Taming Your Wild Child

This blog is based on everything I did right and everything I did wrong as a single mother. My ADHD daughter was DIFFICULT but has become a lovely, respectful, responsible adult. There is no such thing as a perfect child OR a perfect parent. Every child is different. I hope the following advice is helpful.

Patience is key. If you’re not a patient person by nature, you can change that. Don’t test yourself in the heat of the moment with your kid; practice patience in traffic, with relatives, and with co-workers. Train yourself to be patient. It can be done.

– Pick Your Battles. Stick to your guns when it’s important: life and death, manners in at home and in public, keeping promises, violence of any kind – physical or verbal. Angry words like “kill,” “hate,” etc. were off limits in our household. Let your kids express their opinions and feelings, let them negotiate and make their arguments, but demand respect while they’re doing it. They might actually have some valid points.

– Make a Schedule. This is not easy for some of us, but if you sit down and make a written schedule for your kiddo – same routine every day – it will pay off. I promise. Kids need to know what’s next on the agenda, particularly spirited ones. When my daughter was in grade school, I taped a checklist to the bathroom door where she could check off her daily tasks as she completed them. Her nightly chores were as simple as “brush teeth,” “lay out clothes for tomorrow,” “shower.” Change it up as needed. And be sure to schedule some “crazy time” (high-activity time) every day!

 – Forget Naptime. Some spirited children have a hard time sleeping in the middle of the day. I suggest enforcing “quiet time” instead of naptime, where tv, radio, and any other noise in the house is turned off and have your kiddo sit or lie in bed and read or engage in some other quiet activity. Reading never killed anyone. Being still is important for everyone, adults included. Same thing goes for bedtime. My daughter had to be in her bed by a certain time every night, and she was allowed to have a small light on to read or some other quiet activity. Have a “check in ” for all electronic devices at naptime/bedtime and keep them with you until it’s over.

– Limit Screen Time. This might seem old fashioned, but kids actually used to play with toys. I allowed my daughter 1 hour of screen time per day (tv. If that seems unrealistic, make it 2 hours. You can re-train your child to un-glue from screens if you want to. It might be hard, but you can do it. You should be spending at least 30 minutes a day interacting with your kids, individually if you have more than one.

– Right of Passage. Make it a BIG DEAL when you add new chores or tasks to the list. Here’s how I got my daughter to do her own laundry when she was 12: “Guess what! You’re turning 12 next week, so you get to do your own laundry now!” It worked! She saw it as a right of passage. In my opinion, your kids should be doing everything they are capable of doing for themselves (when it makes sense). If you want your kids to be self-sufficient adults, you must teach them how to be self-sufficient adults. “Do you think you’re old enough to help me in the kitchen?” Be smart; be creative.

– Keep Your Hands to Yourself. I realize that there are just times when you’re gonna lose your shit. As tempting as it is to spank, please keep your hands off. There are other ways to discipline kids that won’t send them the message that “violence is ok under certain circumstances.” (Yes, I’m one of those moms.) The obvious alternative, time out. Time out isn’t just for your kids; it’s for YOU, too. If your little angel suddenly turns into the spawn from hell, at home or in public, get them and yourself away to the bathroom, car, wherever you can to change the environment. This was particularly hard for me when we were at a restaurant or a store (you still have to pay for your stuff!), but I was as vigilant as I could be. Oftentimes, I left a cart full of groceries in the middle of the aisle. An alternative to time out is a big bear hug (restraining). This worked for my daughter for a short period, until she started head-butting me and biting my hands. Be creative with the discipline, but don’t hit. Natural consequences are my favorite.
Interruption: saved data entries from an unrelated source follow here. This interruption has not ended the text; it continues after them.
(** The key [greedy_cover] maximises: the patterns covered after adding row [i]. *)
Definition gain_key (covered : gset nat) (i : nat) : Z :=
  Z.min (Z.of_nat (size (covered ∪ row_set m i))) (umax 32).

Definition best_ok (covered : gset nat) (seen : list nat) (best : option (nat * Z)) : Prop :=
  match best with
  | None => seen = []
  | Some (p, k) => exists i, seen !! p = Some i /\ k = gain_key covered i /\
      forall j, j ∈ seen -> (gain_key covered j <= k)%Z
  end.

Lemma row_union covered i :
  ps_ok covered -> ps_pattern_count covered = tm_pattern_count m -> (i < length (tm_rows m))%nat ->
  exists row c, tm_rows m !! i = Some row /\ ps_union_with covered (tr_coverage_bits row) = Ok c /\ ps_ok c /\
    ps_pattern_count c = tm_pattern_count m /\ ps_set c = ps_set covered ∪ row_set m i.
Proof.
  intros Hok Hc Hi. destruct (lookup_lt_is_Some_2 _ _ Hi) as [row Hrow]. unfold row_set. rewrite Hrow.
  destruct Hm as [Hrows _]. pose proof (Forall_lookup_1 _ _ _ _ Hrows Hrow) as [(_ & _ & _ & Hcr & _) Hokr].
  destruct (ps_union_spec covered (tr_coverage_bits row)) as (c & ? & ? & ? & ?); [done|done|congruence|].
  exists row, c. split_and!; congruence || done.
Qed.

Lemma best_position_spec covered best seen remaining :
  ps_ok covered -> ps_pattern_count covered = tm_pattern_count m -> in_range remaining ->
  best_ok (ps_set covered) seen best ->
  exists best', best_position m covered best (length seen) remaining = Ok (fst <$> best') /\
    best_ok (ps_set covered) (seen ++ remaining) best'.
Proof.
  intros Hok Hc Hr. revert best seen. induction Hr as [|i remaining Hi _ IH]; intros best seen Hb; cbn [best_position].
  { exists best. rewrite app_nil_r. done. }
  destruct (row_union covered i Hok Hc Hi) as (row & c & -> & Hu & Hokc & Hcc & Hsc). cbn [expect_some rbind].
  rewrite Hu. cbn [expect rbind]. rewrite (ps_count_spec c Hokc), Hsc. fold (gain_key (ps_set covered) i).
  replace (S (length seen)) with (length (seen ++ [i])) by (rewrite length_app; simpl; lia).
  replace (seen ++ i :: remaining) with ((seen ++ [i]) ++ remaining) by (by rewrite <- app_assoc). apply IH.
  assert ((seen ++ [i]) !! length seen = Some i) as Hlast by (by apply list_lookup_middle).
  destruct best as [[p k]|]; simpl in *.
  - destruct Hb as (i0 & Hp & -> & Hmax). destruct (Z.leb_spec (gain_key (ps_set covered) i0) (gain_key (ps_set covered) i)).
    + exists i. split_and!; [done|done|]. intros j [Hj| ->%list_elem_of_singleton]%elem_of_app; [|lia]. specialize (Hmax j Hj). lia.
    + exists i0. split_and!; [by apply lookup_app_l_Some|done|].
      intros j [Hj| ->%list_elem_of_singleton]%elem_of_app; [by apply Hmax|lia].
  - subst seen. exists i. split_and!; [done|done|]. intros j ->%list_elem_of_singleton. lia.
Qed.

(** The rows [greedy_cover] selected, in order: every step was taken while the
    requirement was not met, and took a row of largest gain among the rows
    not selected before. *)
Definition greedy_trace (selected : list nat) : Prop :=
  forall before i after, selected = before ++ i :: after ->
    ~ ps_set required ⊆ rows_set m before /\
    forall j, (j < length (tm_rows m))%nat -> j ∉ before ->
      (gain_key (rows_set m before) j <= gain_key (rows_set m before) i)%Z.

Definition greedy_state (selected : list nat) (covered : T) (remaining : list nat) : Prop :=
  selected ++ remaining ≡ₚ seq 0 (length (tm_rows m)) /\ greedy_trace selected /\
  ps_ok covered /\ ps_pattern_count covered = tm_pattern_count m /\ ps_set covered = rows_set m selected.

Lemma greedy_trace_snoc selected i :
  greedy_trace selected -> ~ ps_set required ⊆ rows_set m selected ->
  (forall j, (j < length (tm_rows m))%nat -> j ∉ selected ->
     (gain_key (rows_set m selected) j <= gain_key (rows_set m selected) i)%Z) ->
  greedy_trace (selected ++ [i]).
Proof.
  intros Ht Hn' Hmax before i' after E. destruct after as [|a after _] using rev_ind.
  - apply app_inj_tail in E as [<- <-]. done.
  - rewrite app_comm_cons, app_assoc in E. apply app_inj_tail in E as [-> _]. by apply (Ht before i' after).
Qed.

Lemma greedy_step selected covered remaining :
  greedy_state selected covered remaining -> ~ ps_set required ⊆ ps_set covered -> remaining <> [] ->
  exists position i row c, best_position m covered None 0 remaining = Ok (Some position) /\
    remaining !! position = Some i /\ tm_rows m !! i = Some row /\
    ps_union_with covered (tr_coverage_bits row) = Ok c /\
    greedy_state (selected ++ [i]) c (delete position remaining).
Proof.
  intros (Hp & Ht & Hok & Hc & Hs) Hsub Hne.
  assert (forall j, j ∈ selected ++ remaining <-> (j < length (tm_rows m))%nat) as Hmem
    by (intros j; rewrite Hp, elem_of_seq; lia).
  assert (in_range remaining) as Hr by (apply Forall_forall; intros j Hj; apply Hmem; set_solver).
  destruct (best_position_spec covered None [] remaining Hok Hc Hr eq_refl) as (best & Hb & Hbest). simpl in *.
  destruct best as [[position k]|]; [|done]. destruct Hbest as (i & Hi & -> & Hmax).
  pose proof (list_elem_of_lookup_2 _ _ _ Hi) as Hin. pose proof (Forall_forall (fun i => i < length (tm_rows m))%nat remaining) as HF.
  destruct (row_union covered i Hok Hc (proj1 HF Hr i Hin)) as (row & c & Hrow & Hu & Hokc & Hcc & Hsc).
  exists position, i, row, c. split_and!; try done. split_and!; try done.
  - rewrite <- Hp, <- app_assoc. f_equiv. symmetry. simpl. by apply delete_Permutation.
  - rewrite Hs in *. apply greedy_trace_snoc; [done|done|]. intros j Hj Hnj. apply Hmax.
    apply Hmem in Hj. set_solver.
  - rewrite Hsc, Hs, rows_set_app. f_equal. unfold rows_set. simpl. set_solver.
Qed.

Lemma greedy_loop_spec fuel selected covered remaining :
  (length remaining < fuel)%nat -> greedy_state selected covered remaining ->
  exists selected' covered' remaining', greedy_loop m required fuel selected covered remaining = Ok (selected', covered') /\
    greedy_state selected' covered' remaining' /\ (ps_set required ⊆ ps_set covered' \/ remaining' = []).
Proof.
  revert selected covered remaining. induction fuel as [|fuel IH]; intros selected covered remaining Hf Hst; [lia|].
  cbn [greedy_loop]. pose proof Hst as (Hp & Ht & Hok & Hc & Hs). rewrite ps_superset_spec by (done || congruence).
  cbn [expect rbind]. case_bool_decide as Hsub; cbn [negb andb].
  { exists selected, covered, remaining. split; [done|]. split; [done|]. by left. }
  case_bool_decide as Hne; cbn [negb].
  { exists selected, covered, remaining. split; [done|]. split; [done|]. by right. }
  destruct (greedy_step selected covered remaining Hst Hsub Hne) as (position & i & row & c & -> & Hi & Hrow & Hu & Hst').
  cbn [rbind]. rewrite Hi. cbn [expect_some rbind]. rewrite Hrow. cbn [expect_some rbind]. rewrite Hu. cbn [expect rbind].
  apply IH; [|done]. rewrite length_delete by (by exists i). apply lookup_lt_Some in Hi. lia.
Qed.

Lemma greedy_cover_spec :
  exists sel, greedy_cover m required = Ok sel /\
    sel = greedy_fallback (row_indices sel) (sel_covered_patterns sel) (complete sel) (length (tm_rows m)) EXACT_MIN_COVER_ROW_LIMIT /\
    NoDup (row_indices sel) /\ in_range (row_indices sel) /\ greedy_trace (row_indices sel) /\
    ps_ok (sel_covered_patterns sel) /\ ps_set (sel_covered_patterns sel) = rows_set m (row_indices sel) /\
    (complete sel = true <-> covers (row_indices sel)) /\
    (complete sel = true <-> exists l, covers l).
Proof.
  unfold greedy_cover. set (n := length (tm_rows m)). destruct (ps_new_spec (tm_pattern_count m)) as (Hok0 & Hc0 & Hs0).
  destruct (greedy_loop_spec (S n) [] (ps_new (tm_pattern_count m)) (seq 0 n)) as (sel & cov & rem & -> & Hst & Hend).
  { rewrite length_seq. lia. }
  { split_and!; try done. intros before i after E. by destruct before. }
  destruct Hst as (Hp & Ht & Hok & Hc & Hs). fold n in Hp. cbn [rbind]. rewrite ps_superset_spec by (done || congruence). cbn [expect rbind].
  eexists; split; [done|]. simpl. split; [done|].
  assert (NoDup (sel ++ rem)) as Hnd by (rewrite Hp; apply NoDup_seq).
  assert (in_range sel) as Hr.
  { apply Forall_forall. intros i Hi. assert (i ∈ seq 0 n) as Hin by (rewrite <- Hp; set_solver). apply elem_of_seq in Hin. unfold n in Hin. lia. }
  assert (bool_decide (ps_set required ⊆ ps_set cov) = true <-> covers sel) as Hcov.
  { rewrite bool_decide_eq_true, Hs. unfold covers. tauto. }
  split_and!; [by apply NoDup_app in Hnd as (? & _ & _)|done|done|done|done|exact Hcov|]. split.
  - intros ?%Hcov. by exists sel.
  - intros (l & Hl & Hsub). apply bool_decide_eq_true. destruct Hend as [?| ->]; [done|].
    rewrite app_nil_r in Hp. rewrite Hs. etransitivity; [exact Hsub|]. apply rows_set_mono. intros i Hi.
    rewrite Hp, elem_of_seq. unfold in_range in Hl. rewrite Forall_forall in Hl. specialize (Hl i Hi). unfold n. lia.
Qed.

End Correctness.

(** C5: Up to [EXACT_MIN_COVER_ROW_LIMIT] rows [MinimumCoverSolver::solve]
    decides the minimum cover problem exactly and never panics: either it
    returns a complete selection marked as a proven minimum, whose indices
    are a cover of least cardinality and the lexicographically first one, and
    whose [covered_patterns] is the union of the selected rows; or no set of
    rows covers the requirement and the selection says so. *)
Theorem solve_small_is_minimum {T} {PO : PatternSetOps T} {PL : PatternSetLaws T}
    (m : TypedCoverageMatrix T) (required : T) (Hm : TypedCoverageMatrix_ok m) (Hreq : ps_ok required)
    (Hn : ps_pattern_count required = tm_pattern_count m) (Hsmall : (length (tm_rows m) <= EXACT_MIN_COVER_ROW_LIMIT)%nat) :
  exists sel, MinimumCoverSolver_solve m required = Ok sel /\
    strategy sel = ExactSearch /\ limit sel = NoLimit /\
    (if complete sel
     then optimality sel = ProvenMinimum /\ first_minimum_cover m required (row_indices sel) /\
          ps_set (sel_covered_patterns sel) = rows_set m (row_indices sel)
     else optimality sel = NoCompleteCover /\ row_indices sel = [] /\ forall l, ~ covers m required l).
Proof.
  unfold MinimumCoverSolver_solve. rewrite ps_is_empty_spec by done. case_bool_decide as He.
  - eexists; split; [done|]. simpl. split; [done|]. split; [done|]. split; [done|].
    destruct (ps_new_spec (tm_pattern_count m)) as (_ & _ & Hs). unfold rows_set. simpl. split; [|done].
    unfold first_minimum_cover, covers, in_range. rewrite He. split_and!; [constructor|set_solver|constructor|simpl; lia|done].
  - rewrite (proj2 (Nat.leb_le _ _)) by done.
    destruct (bounded_exact_spec m required Hm Hreq Hn He) as (sel & -> & [(covered & Hsel & Hmin & Hok & Hs)|[-> Hno]]).
    + exists sel. split; [done|]. rewrite Hsel. simpl. split_and!; try done.
    + eexists; split; [done|]. done.
Qed.

Lemma solve_small_is_minimum_witness :
  exists sel, MinimumCoverSolver_solve sample_matrix (mkPatternBitSet 300 (Sparse [4; 299]%nat)) = Ok sel /\
    row_indices sel = [1]%nat /\ first_minimum_cover sample_matrix (mkPatternBitSet 300 (Sparse [4; 299]%nat)) (row_indices sel).
Proof.
  destruct (solve_small_is_minimum sample_matrix (mkPatternBitSet 300 (Sparse [4; 299]%nat)) sample_matrix_ok)
    as (sel & Hsel & _ & _ & H); [by apply sparse_ok_of|reflexivity|simpl; unfold EXACT_MIN_COVER_ROW_LIMIT; lia|].
  exists sel. split; [exact Hsel|]. vm_compute in Hsel. injection Hsel as <-. split; [reflexivity|]. apply H.
Defined.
– Rewards Work. As a former pre-school teacher, I learned early on that rewards work for pretty much every kid. You can call them bribes if you want, but either way, they work. Don’t give the reward if the kid doesn’t keep his/her word. The reward doesn’t have to be anything big. I kept a cookie jar on top of the fridge with little plastic rings, bubble gum, etc. (sugar was never an option). When the task or behavior was achieved, I let my daughter stick her hand in and blindly fish around for a reward. Don’t make them wait too long for the reward or it becomes meaningless.

So, what’s unacceptable behavior? Obviously, it varies from home to home, but if it’s not acceptable at school, then it shouldn’t be acceptable at home. It’s YOUR job to teach your kids how to be functioning members of society. If you’re screaming and yelling and throwing things at home, guess what… your kids think it’s ok. You will fail (maybe daily), but don’t beat yourself up. Tomorrow’s a new day – start all over, and do better. You got this.